How you recover your system will generally depend on the extent of the security breach. You will need to determine whether you can restore the existing system while leaving intact as much as possible, or if it is necessary to completely rebuild the system.

Restoring data presumes, of course, that you have clean backups#&8212;backups made before the incident occurred. File integrity software can help pinpoint the first occurrence of damage. If the software alerts you to a changed file, then you know that the backup you made before the alert is a good one and should be preserved for use when rebuilding the compromised system.

An incident could potentially corrupt data for many months prior to discovery. It is, therefore, very important that as part of your incident response process, you determine the duration of the incident. (File/system integrity software and intrusion detection systems can assist you in this.) In some cases, the latest or even several prior backups might not be long enough to get to a clean state, so you should regularly archive data backups in a secure off-site location.

Compiling and Organizing Incident Evidence

The CSIRT should thoroughly document all processes when dealing with any incident. This should include a description of the breach and details of each action taken (who took the action, when they took it, and the reasoning behind it). All people involved with access must be noted throughout the response process.

Afterward, the documentation should be chronologically organized, checked for completeness, and signed and reviewed with management and legal representatives. You will also need to safeguard the evidence collected in the protect evidence phase. You should consider having two people present during all phases who can sign off on each step. This will help reduce the likelihood of evidence being inadmissible and the possibility of evidence being modified afterward.

Remember that the offender might be an employee, contractor, temporary employee, or other insider within your organization. Without thorough, detailed documentation, identifying an inside offender will be very difficult.
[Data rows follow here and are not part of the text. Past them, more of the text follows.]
(** * The income fluctuation problem solved by time iteration

    A shallow embedding of [ifp_advanced_code.ipynb]: the class [IFP]
    (cell 2), the Euler residual [euler_diff] (cell 3), the operator [K]
    (cell 8) and the driver [solve_model] (cell 10), followed by the
    properties of the specification that concern them.

    Conventions of the embedding.
    - A [float64] is an element of [R]: rounding, overflow, [inf] and [nan]
      are not represented.  [c ** (-γ)] is [Rpower c (- γ)] and [np.exp] is
      [exp].  [Rpower] and the division of [R] are total where the source is
      not: [c ** (-γ)] is [inf] or [nan] for [c <= 0], and dividing by
      [len(η_draws) * len(ζ_draws)] raises [ZeroDivisionError] when there
      are no draws.  The real-valued definitions stand for the source only
      on positive consumption and with at least one draw; a theorem that
      asserts a value of the residual carries these as hypotheses.
    - A one-dimensional array is a [list R], a two-dimensional array is the
      list of its rows.  Reads inside [@njit] code are not bounds-checked by
      the source; an index outside the array reads [0] here.  Writes in plain
      Python raise [IndexError] when out of range.
    - Python exceptions are the [Raise] branch of [result].
    - [IFP] is a [@jitclass], so [np.random.seed] and [np.random.randn] in
      its constructor act on the generator of the compiled code (Numba's
      own), not on NumPy's global one.  The state of that generator is the
      stream of standard normal draws it is about to deliver. *)

From Stdlib Require Import Reals Lra Lia List ZArith Bool PeanoNat.
Import ListNotations.
Open Scope R_scope.

(** ** Exceptions *)

Inductive exn : Type :=
| ValueError
| IndexError
| ZeroDivisionError
| UnboundLocalError
| OutOfFuel. (* not a Python exception: the recursion budget of a modelled
                [while] loop ran out *)

Inductive result (A : Type) : Type :=
| Ok (a : A)
| Raise (e : exn).
Arguments Ok {A} a.
Arguments Raise {A} e.

Definition bind {A B : Type} (m : result A) (k : A -> result B) : result B :=
  match m with
  | Ok a => k a
  | Raise e => Raise e
  end.

Notation "x <- m ;; k" := (bind m (fun x => k))
  (at level 61, m at next level, right associativity).
Notation "' p <- m ;; k" := (bind m (fun x => let p := x in k))
  (at level 61, p pattern, m at next level, right associativity).

(** ** The parts of NumPy the notebook uses *)

Module np.

Definition ndarray1 := list R.
Definition ndarray2 := list (list R).

(** [np.linspace(start, stop, num)]: [num] evenly spaced samples with both
    end points; a single sample is [start]; a negative [num] is refused. *)
Definition linspace (start stop : R) (num : Z) : result ndarray1 :=
  if (num <? 0)%Z then Raise ValueError
  else
    let n := Z.to_nat num in
    let div := (n - 1)%nat in
    let step := (stop - start) / INR div in
    Ok (map (fun i => if (0 <? div)%nat then start + INR i * step
                      else start)
            (seq 0 n)).

(** [np.ones((n, m))]. *)
Definition ones (n m : nat) : ndarray2 := repeat (repeat 1 m) n.

(** [arr[:, z]] read as a vector. *)
Definition column (z : nat) (arr : ndarray2) : ndarray1 :=
  map (fun row => nth z row 0) arr.

(** [l[k] = v] on a Python sequence: [None] when [k] is out of range. *)
Fixpoint list_set {A : Type} (k : nat) (v : A) (l : list A)
  : option (list A) :=
  match l, k with
  | [], _ => None
  | _ :: l', O => Some (v :: l')
  | x :: l', S k' =>
      match list_set k' v l' with
      | Some l'' => Some (x :: l'')
      | None => None
      end
  end.

(** [arr[i, z] = v]. *)
Definition setitem (arr : ndarray2) (i z : nat) (v : R) : result ndarray2 :=
  match nth_error arr i with
  | None => Raise IndexError
  | Some row =>
      match list_set z v row with
      | None => Raise IndexError
      | Some row' =>
          match list_set i row' arr with
          | Some arr' => Ok arr'
          | None => Raise IndexError
          end
      end
  end.

(** [arr[:, z] = col] for a vector [col] as long as [arr] has rows (the
    only use the notebook makes of it). *)
Fixpoint set_column (z : nat) (col : ndarray1) (arr : ndarray2)
  : result ndarray2 :=
  match arr, col with
  | [], [] => Ok []
  | row :: arr', v :: col' =>
      match list_set z v row with
      | None => Raise IndexError
      | Some row' =>
          rest <- set_column z col' arr' ;;
          Ok (row' :: rest)
      end
  | _, _ => Raise ValueError
  end.

(** [x - y] on arrays of one shape (broadcasting is not used by the
    notebook and is refused here). *)
Fixpoint sub1 (x y : ndarray1) : result ndarray1 :=
  match x, y with
  | [], [] => Ok []
  | u :: x', v :: y' => r <- sub1 x' y' ;; Ok (u - v :: r)
  | _, _ => Raise ValueError
  end.

Fixpoint sub (x y : ndarray2) : result ndarray2 :=
  match x, y with
  | [], [] => Ok []
  | u :: x', v :: y' =>
      r0 <- sub1 u v ;;
      r <- sub x' y' ;;
      Ok (r0 :: r)
  | _, _ => Raise ValueError
  end.

(** [np.abs]. *)
Definition abs (x : ndarray2) : ndarray2 := map (map Rabs) x.

(** [np.max] of the flattened array; an empty array has no maximum. *)
Definition max (x : ndarray2) : result R :=
  match concat x with
  | [] => Raise ValueError
  | v :: vs => Ok (fold_left Rmax vs v)
  end.

(** The generator that compiled code draws from: the draws it will deliver
    next. *)
Definition rng := nat -> R.

(** [np.random.randn(n)]: the next [n] draws, consumed from the
    generator. *)
Definition randn (n : Z) (g : rng) : result (ndarray1 * rng) :=
  if (n <? 0)%Z then Raise ValueError
  else
    let k := Z.to_nat n in
    Ok (map g (seq 0 k), fun j => g (k + j)%nat).

End np.

(** ** Externally supplied numerical routines *)

(** Modelled from the spec: [interp] is imported from the external package
    [interpolation], whose code is not part of the notebook.  Following
    sections 4.1 and 8 of the specification, [interp grid col a] is the
    piecewise-linear function through the points [(grid[i], col[i])]; on the
    segment between two adjacent nodes it is the linear blend
    [col[i] + (a - grid[i]) / (grid[i+1] - grid[i]) * (col[i+1] - col[i])],
    and beyond either end of the grid the nearest edge segment is extended
    (no clamping).  At a node the stored value is returned. *)
Fixpoint interp (grid col : np.ndarray1) (a : R) : R :=
  match grid, col with
  | x0 :: ((x1 :: grid2) as grid1), y0 :: ((y1 :: _) as col1) =>
      match grid2 with
      | [] => y0 + (a - x0) / (x1 - x0) * (y1 - y0)
      | _ :: _ =>
          if Rlt_dec a x1 then y0 + (a - x0) / (x1 - x0) * (y1 - y0)
          else interp grid1 col1 a
      end
  | [_], [y0] => y0
  | _, _ => 0
  end.

(** ** Cell 2: the class [IFP] *)

Module IFP.

Record t : Type := mk {
  γ : R;                     (* utility parameter *)
  β : R;                     (* discount factor *)
  P : np.ndarray2;           (* transition probabilities for z_t *)
  σ_vec : np.ndarray1;       (* shock scale parameters for R_t *)
  s : R;                     (* shock scale parameter for Y_t *)
  a_grid : np.ndarray1;      (* grid over asset values *)
  η_draws : np.ndarray1;     (* draws of innovation η for MC *)
  ζ_draws : np.ndarray1      (* draws of innovation ζ for MC *)
}.

(** Marginal utility.  The source gives [inf] at [c = 0] and [nan] for
    [c < 0]; [Rpower] stands for it on [c > 0] only. *)
Definition u_prime (self : t) (c : R) : R := Rpower c (- γ self).

Definition Y (self : t) (η : R) : R := exp (s self * η).

Definition R (self : t) (z : nat) (ζ : Rdefinitions.R) : Rdefinitions.R :=
  exp (nth z (σ_vec self) 0 * ζ).

Section Init.

(** [seeded k] is the state of the generator right after
    [np.random.seed(k)]. *)
Variable seeded : Z -> np.rng.

(** [IFP(γ, β, P, σ_vec, s, shock_draw_size, grid_max, grid_size)],
    run while the generator of the compiled code is in state [g]; the
    generator's new state is returned with the instance.  NumPy's global
    generator is not involved. *)
Definition __init__ (g : np.rng)
    (γ β : Rdefinitions.R) (P : np.ndarray2) (σ_vec : np.ndarray1)
    (s : Rdefinitions.R) (shock_draw_size : Z)
    (grid_max : Rdefinitions.R) (grid_size : Z)
  : result (t * np.rng) :=
  let g := seeded 1234 in                      (* np.random.seed(1234) *)
  '(η_draws, g) <- np.randn shock_draw_size g ;;
  '(ζ_draws, g) <- np.randn shock_draw_size g ;;
  a_grid <- np.linspace 0 grid_max grid_size ;;
  Ok (mk γ β P σ_vec s a_grid η_draws ζ_draws, g).

End Init.

End IFP.

(** The defaults of the constructor's keyword arguments. *)
Definition default_γ : R := 2.5.
Definition default_β : R := 0.96.
Definition default_P : np.ndarray2 := [[0.8; 0.2]; [0.7; 0.3]].
Definition default_σ_vec : np.ndarray1 := [0.0; 0.5].
Definition default_s : R := 0.5.
Definition default_shock_draw_size : Z := 400.
Definition default_grid_max : R := 10.
Definition default_grid_size : Z := 20.

(** ** Cell 3: the Euler residual *)

(** [P[z, z_hat]]. *)
Definition getitem2 (arr : np.ndarray2) (i j : nat) : R :=
  nth j (nth i arr []) 0.

(** One pass of the innermost loop body: the term added to [Ez]. *)
Definition euler_term (t : R) (c_vec : np.ndarray2) (a : R) (z : nat)
    (ifp : IFP.t) (z_hat : nat) (η ζ : R) : R :=
  let c := fun a z => interp (IFP.a_grid ifp) (np.column z c_vec) a in
  let R_hat := IFP.R ifp z_hat ζ in
  let Y_hat := IFP.Y ifp η in
  R_hat * IFP.u_prime ifp (c (R_hat * (a - t) + Y_hat) z_hat)
  * getitem2 (IFP.P ifp) z z_hat.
Proper documentation also gives you the best chance of prosecuting offenders.

Assessing Incident Damage and Cost

When determining the damage to your organization, you should consider both direct and indirect costs. Incident damage and costs will be important evidence needed if you decide to pursue any legal action. These could include:

·         Costs due to the loss of competitive edge from the release of proprietary or sensitive information.

·         Legal costs.

·         Labor costs to analyze the breaches, reinstall software, and recover data.

·         Costs relating to system downtime (for example, lost employee productivity, lost sales, replacement of hardware, software, and other property).

·         Costs relating to repairing and possibly updating damaged or ineffective physical security measures (locks, walls, cages, and so on).

·         Other consequential damages such as loss of reputation or customer trust.

Reviewing Response and Updating Policies

Once the documentation and recovery phases are complete, you should review the process thoroughly. Determine with your team which steps were executed successfully and which mistakes were made. In almost all cases, you will find some processes that need to be modified so you can better handle future incidents.

You will find weaknesses in your incident response plan; the point of this post-mortem exercise? You are looking for opportunities for improvement, which should initiate a whole new round of the incident response planning process.